I did get an email from a police officer from some place else on one list to "STOP" with the articles or the blogging, he didn't specify which but most of the comments have been in support of the blogging and many people in the country one way or another have been reading up on what's been happening in Riverside. People just flat out don't like it when municipal or law enforcement related corruption happen in their midst especially when during difficult economic times, they have to bail out the scandals and the cast involved with their tax dollars through worthless probes. Who wanted to have their tax dollars go to the Hudson probe which has worked so hard to water down ethical violations into problems with the police department not having enough written policies to tell some of its employees how to be ethical?

A lot of people have been very concerned with what's happened to the police department a mere four years after it dissolved its stipulated judgment with the State Attorney General's office. People are concerned and furious about the preferential treatment that Leach received for his DUI crash meaning that he got a ride home in the front seat of a police car while most people would get a trip to jail in the backseat of a squad car.

Do not pass Go. Do not collect $200 (let alone a medical disability retirement). People are upset that police management engaged in an attempted cover up and suspicious that so did individuals at City Hall. This sentiment is helped greatly by City Hall spending so much time talking to the Press Enterprise to convince people of its innocence in any exposed and very embarrassing breach of ethics and misconduct. People are starting to ask, doth they protest too much? How many announcements has Hudson made that City Hall had been cleared by his own probe?

But that aside, a lot of the recent furor is about the so-called sweeping probe conducted by City Manager Brad Hudson and the recent appearances in the press by Hudson and other key players at City Hall. And it appears that the feedback on this situation is mirrored at other venues that collect feedback like City Hall and the police department. What was the probe intended to do and who got investigated and what's this song and dance by some personalities at City Hall all about anyway? Well, it appeared to have focused almost entirely on the police department and it's a way for elements at City Hall including Hudson to control the flow of information regarding the Feb. 8 traffic stop and its attempted cover up as well as to discourage any outside agencies coming in for a look at the latest proliferation of problems in Riverside.

The spin offered by Hudson, Mayor Ron Loveridge and Councilman Steve Adams essentially watered down corrupt behavior into "mistakes" and blamed them on policy deficiencies. Not too many people appeared to buy into that.

No Folks, City Hall Was Not Investigated

Unfortunately, there wasn't an objective probe paid for or not by tax dollars to really take a good look at City Hall regarding this and any prior misconduct involving any element of City Hall and the police department. And if anyone in City Hall is assuring you that it passed any accountability tests or got an honest accounting in the Hudson probe, they are either ignorant or they are lying. How could City Hall get a thorough examination when Hudson was placed in charge of the probe and he's the head administrator at City Hall? It's very unlikely he's capable of investigating himself, his own staff and certainly not the people whose votes he needs twice annually to keep his six figured job with the city. Putting him in charge of the probe is the best method of ensuring that City Hall won't be investigated. It's not like the current majority on the city council's going to hold Hudson to any level of accountability at all.

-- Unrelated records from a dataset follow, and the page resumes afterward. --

(** * ExecutiveModel: spreadsheet ingestion, model nodes, wiring and ranks

    A shallow embedding of the JavaScript sources

    - [utils/parseExcel]  ([readVariableNames], [parseExcelFile]),
    - [nodes/ModelNode.jsx] ([patchData], [onDrop], the rendered handles),
    - [App.jsx] ([SAMPLE_NODES], [SAMPLE_EDGES], [onConnect]),

    together with the order engine that the specification describes but the
    sources do not contain yet.

    JavaScript strings are embedded as [string]: a sequence of code units,
    here the code units U+0000..U+00FF.  Objects used as records become
    records, objects used as dictionaries (a row of a sheet, the [Sheets]
    table of a workbook) become [gmap]s keyed by strings, arrays become
    lists. *)

From Stdlib Require Import Ascii String ZArith Lia.
From stdpp Require Import base decidable option list relations gmap strings pretty.

Local Open Scope stdpp_scope.

(* ===================================================================== *)
(** ** The fragment of JavaScript the sources rely on *)
(* ===================================================================== *)

Module Js.

(** ECMAScript [WhiteSpace] and [LineTerminator] code points below
    U+0100: TAB, LF, VT, FF, CR, SP and NBSP.  These are the characters
    [String.prototype.trim] strips. *)
Definition isWhiteSpace (c : ascii) : bool :=
  match N_of_ascii c with
  | 9 | 10 | 11 | 12 | 13 | 32 | 160 => true
  | _ => false
  end%N.

Fixpoint trimStart (s : string) : string :=
  match s with
  | EmptyString => EmptyString
  | String c s' => if isWhiteSpace c then trimStart s' else s
  end.

Fixpoint trimEnd (s : string) : string :=
  match s with
  | EmptyString => EmptyString
  | String c s' =>
      match trimEnd s' with
      | EmptyString => if isWhiteSpace c then EmptyString else String c EmptyString
      | t => String c t
      end
  end.

(** [s.trim()] *)
Definition trim (s : string) : string := trimEnd (trimStart s).

(** [Boolean(s)] for a string [s]: only the empty string is falsy. *)
Definition truthy (s : string) : bool :=
  match s with
  | EmptyString => false
  | String _ _ => true
  end.

(** [a.join(sep)] for an array of strings. *)
Definition join (sep : string) (a : list string) : string :=
  String.concat sep a.

(** [a.includes(x)] for an array of strings. *)
Definition includes (a : list string) (x : string) : bool :=
  bool_decide (x ∈ a).

(** [a.find(p)]: the first element satisfying [p], or [undefined]. *)
Fixpoint find {A} (p : A → bool) (a : list A) : option A :=
  match a with
  | [] => None
  | x :: a' => if p x then Some x else find p a'
  end.

(** ASCII lower-casing, for the [/i] flag of a regular expression whose
    pattern is ASCII: a non-ASCII code unit never matches an ASCII one. *)
Definition toLowerAscii (c : ascii) : ascii :=
  let n := N_of_ascii c in
  if ((65 <=? n) && (n <=? 90))%N then ascii_of_N (n + 32) else c.

Fixpoint lower (s : string) : string :=
  match s with
  | EmptyString => EmptyString
  | String c s' => String (toLowerAscii c) (lower s')
  end.

(** [s] ends with [suf]. *)
Fixpoint endsWith (s suf : string) : bool :=
  if bool_decide (s = suf) then true
  else match s with
       | EmptyString => false
       | String _ s' => endsWith s' suf
       end.

(** An [Error] object. *)
Record Error := mkError { message : string }.

(** What library code throws: an [Error] object or a bare string; the
    [xlsx] library throws both. *)
Inductive Thrown :=
| ThrownError (e : Error)
| ThrownString (s : string).

(** [`${err.message}`] for a caught value [err]: the message of an
    [Error] object; a string has no [message] property, so the access
    yields [undefined], which the template literal prints. *)
Definition messageText (err : Thrown) : string :=
  match err with
  | ThrownError e => message e
  | ThrownString _ => "undefined"
  end.

(** Code that may throw: [inl e] is a thrown value, [inr a] a normal
    completion with value [a]. *)
Definition M (A : Type) : Type := Thrown + A.

Definition ret {A} (a : A) : M A := inr a.
Definition throw {A} (e : Thrown) : M A := inl e.
Definition bind {A B} (m : M A) (k : A → M B) : M B :=
  match m with
  | inl e => inl e
  | inr a => k a
  end.

(** [try { body } catch (err) { handler }] *)
Definition tryCatch {A} (body : M A) (handler : Thrown → A) : A :=
  match body with
  | inl e => handler e
  | inr a => a
  end.

(** The state of a promise. *)
Inductive Promise (A : Type) : Type :=
| Pending
| Resolved (a : A)
| Rejected (e : Thrown).
Arguments Pending {A}.
Arguments Resolved {A} a.
Arguments Rejected {A} e.

(** The values a cell of a sheet can hold once it has been read, and
    the two absent values.  The number type and its conversion to a
    string are those of the host; they are parameters of [toString]. *)
Inductive Value (number : Type) : Type :=
| Undefined
| Null
| Boolean (b : bool)
| Number (n : number)
| Str (s : string).
Arguments Undefined {number}.
Arguments Null {number}.
Arguments Boolean {number} b.
Arguments Number {number} n.
Arguments Str {number} s.

(** [String(v)] *)
Definition toString {number} (numberToString : number → string)
    (v : Value number) : string :=
  match v with
  | Undefined => "undefined"
  | Null => "null"
  | Boolean true => "true"
  | Boolean false => "false"
  | Number n => numberToString n
  | Str s => s
  end.

(** [v ?? d] *)
Definition nullish {number} (v d : Value number) : Value number :=
  match v with
  | Undefined | Null => d
  | _ => v
  end.

(** [o[k]] on an object used as a dictionary. *)
Definition get {number} (o : gmap string (Value number)) (k : string)
    : Value number :=
  match o !! k with
  | Some v => v
  | None => Undefined
  end.

End Js.

Notation "'let*' x ':=' m 'in' k" := (Js.bind m (fun x => k))
  (at level 10, x name, m at level 100, k at level 200, only parsing).

(* ===================================================================== *)
(** ** utils/parseExcel *)
(* ===================================================================== *)

Module ParseExcel.

Import Js.

(** What [parseExcelFile] resolves with. *)
Record ParseResult := mkParseResult {
  filename : string;
  inputs : list string;
  outputs : list string;
  error : option string   (* [None] is [null] *)
}.

(** The part of a [File] the code reads. *)
Record File := mkFile { name : string }.

(** The event a [FileReader] fires after [readAsArrayBuffer]: [load]
    with the bytes of the file, or [error].  The reader is local to
    [parseExcelFile] and never aborted. *)
Inductive ReaderEvent :=
| LoadEvent (result : list Byte.byte)
| ErrorEvent.

Definition REQUIRED_SHEETS : list string := ["INPUTS"; "OUTPUTS"].

Section WithXLSX.

(** The [xlsx] library, which is not part of the repository.
    [XLSX_read bytes] is [XLSX.read(new Uint8Array(bytes), {type:'array'})],
    [sheet_to_json ws] is [XLSX.utils.sheet_to_json(ws, {defval:''})],
    where [ws] is [None] when the [Sheets] table has no such sheet.
    Both may throw. *)
Variable number : Type.
Variable numberToString : number → string.
Variable WorkSheet : Type.

Abbreviation Row := (gmap string (Value number)).

Record WorkBook := mkWorkBook {
  SheetNames : list string;
  Sheets : gmap string WorkSheet
}.

Variable XLSX_read : list Byte.byte → M WorkBook.
Variable sheet_to_json : option WorkSheet → M (list Row).

(** [rows.map(row => String(row['variable_name'] ?? '').trim()).filter(Boolean)] *)
Definition variableNamesOfRows (rows : list Row) : list string :=
  List.filter truthy
    (List.map
       (fun row => trim (toString numberToString
                           (nullish (get row "variable_name") (Str ""))))
       rows).

Definition readVariableNames (sheet : option WorkSheet) : M (list string) :=
  let* rows := sheet_to_json sheet in
  ret (variableNamesOfRows rows).

(** [REQUIRED_SHEETS.filter(s => !found.includes(s))] *)
Definition missingSheets (found : list string) : list string :=
  List.filter (fun s => negb (includes found s)) REQUIRED_SHEETS.

Definition missingMessage (missing found : list string) : string :=
  let missingList := join " and " missing in
  let foundList :=
    match length found with
    | 0 => "(no sheets found)"
    | S _ => join ", " found
    end in
  ("Required sheet" +:+ (if 1 <? length missing then "s" else "")
     +:+ " not found: " +:+ missingList +:+ ". ")
  +:+ ("Sheets in this file: " +:+ foundList +:+ ".").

But the selective release of the information from City Hall has been interesting to follow.

Let's look at the cell phones for example. The key personnel in the department who were tied to that traffic stop all had their city-issued cell phones released to the media pursuant to a public documents request. Now let's look at City Hall. City Attorney Gregory Priamos' phone records were not released, due to his invocation of attorney/client privilege. Now it's clear to most people that he could have redacted all the information including phone calls made in relation to that and released all the others. Hudson and Asst. City Manager Tom DeSantis released their phone records along with Loveridge and the city council yet inexplicably DeSantis first is shown calling Leach at nearly 2 p.m. about four to five hours after an anonymous caller alerts Loveridge's office. Hudson's own phone apparently had no incoming or outgoing phones all day until nearly 5 p.m. His explanation was that he had his phone shut off for most of the day while touring theaters in Pasadena and other cities.

It's curious that the head administrator would shut off his phone and it's even more curious why if he was notified by early afternoon on Feb. 8 that he would leave his phone shut off for most of the day unless it's not an extraordinary situation for Leach to get into trouble. But then there's the question that if his phone indeed hadn't received any calls, how did he get notified about Leach's situation while touring theaters out of town? It's perplexing that if Hudson were out touring theaters while a scandal was getting ready to break loose in Riverside that his cell phone would remain off and that there would be so little activity showing up on records documenting that day.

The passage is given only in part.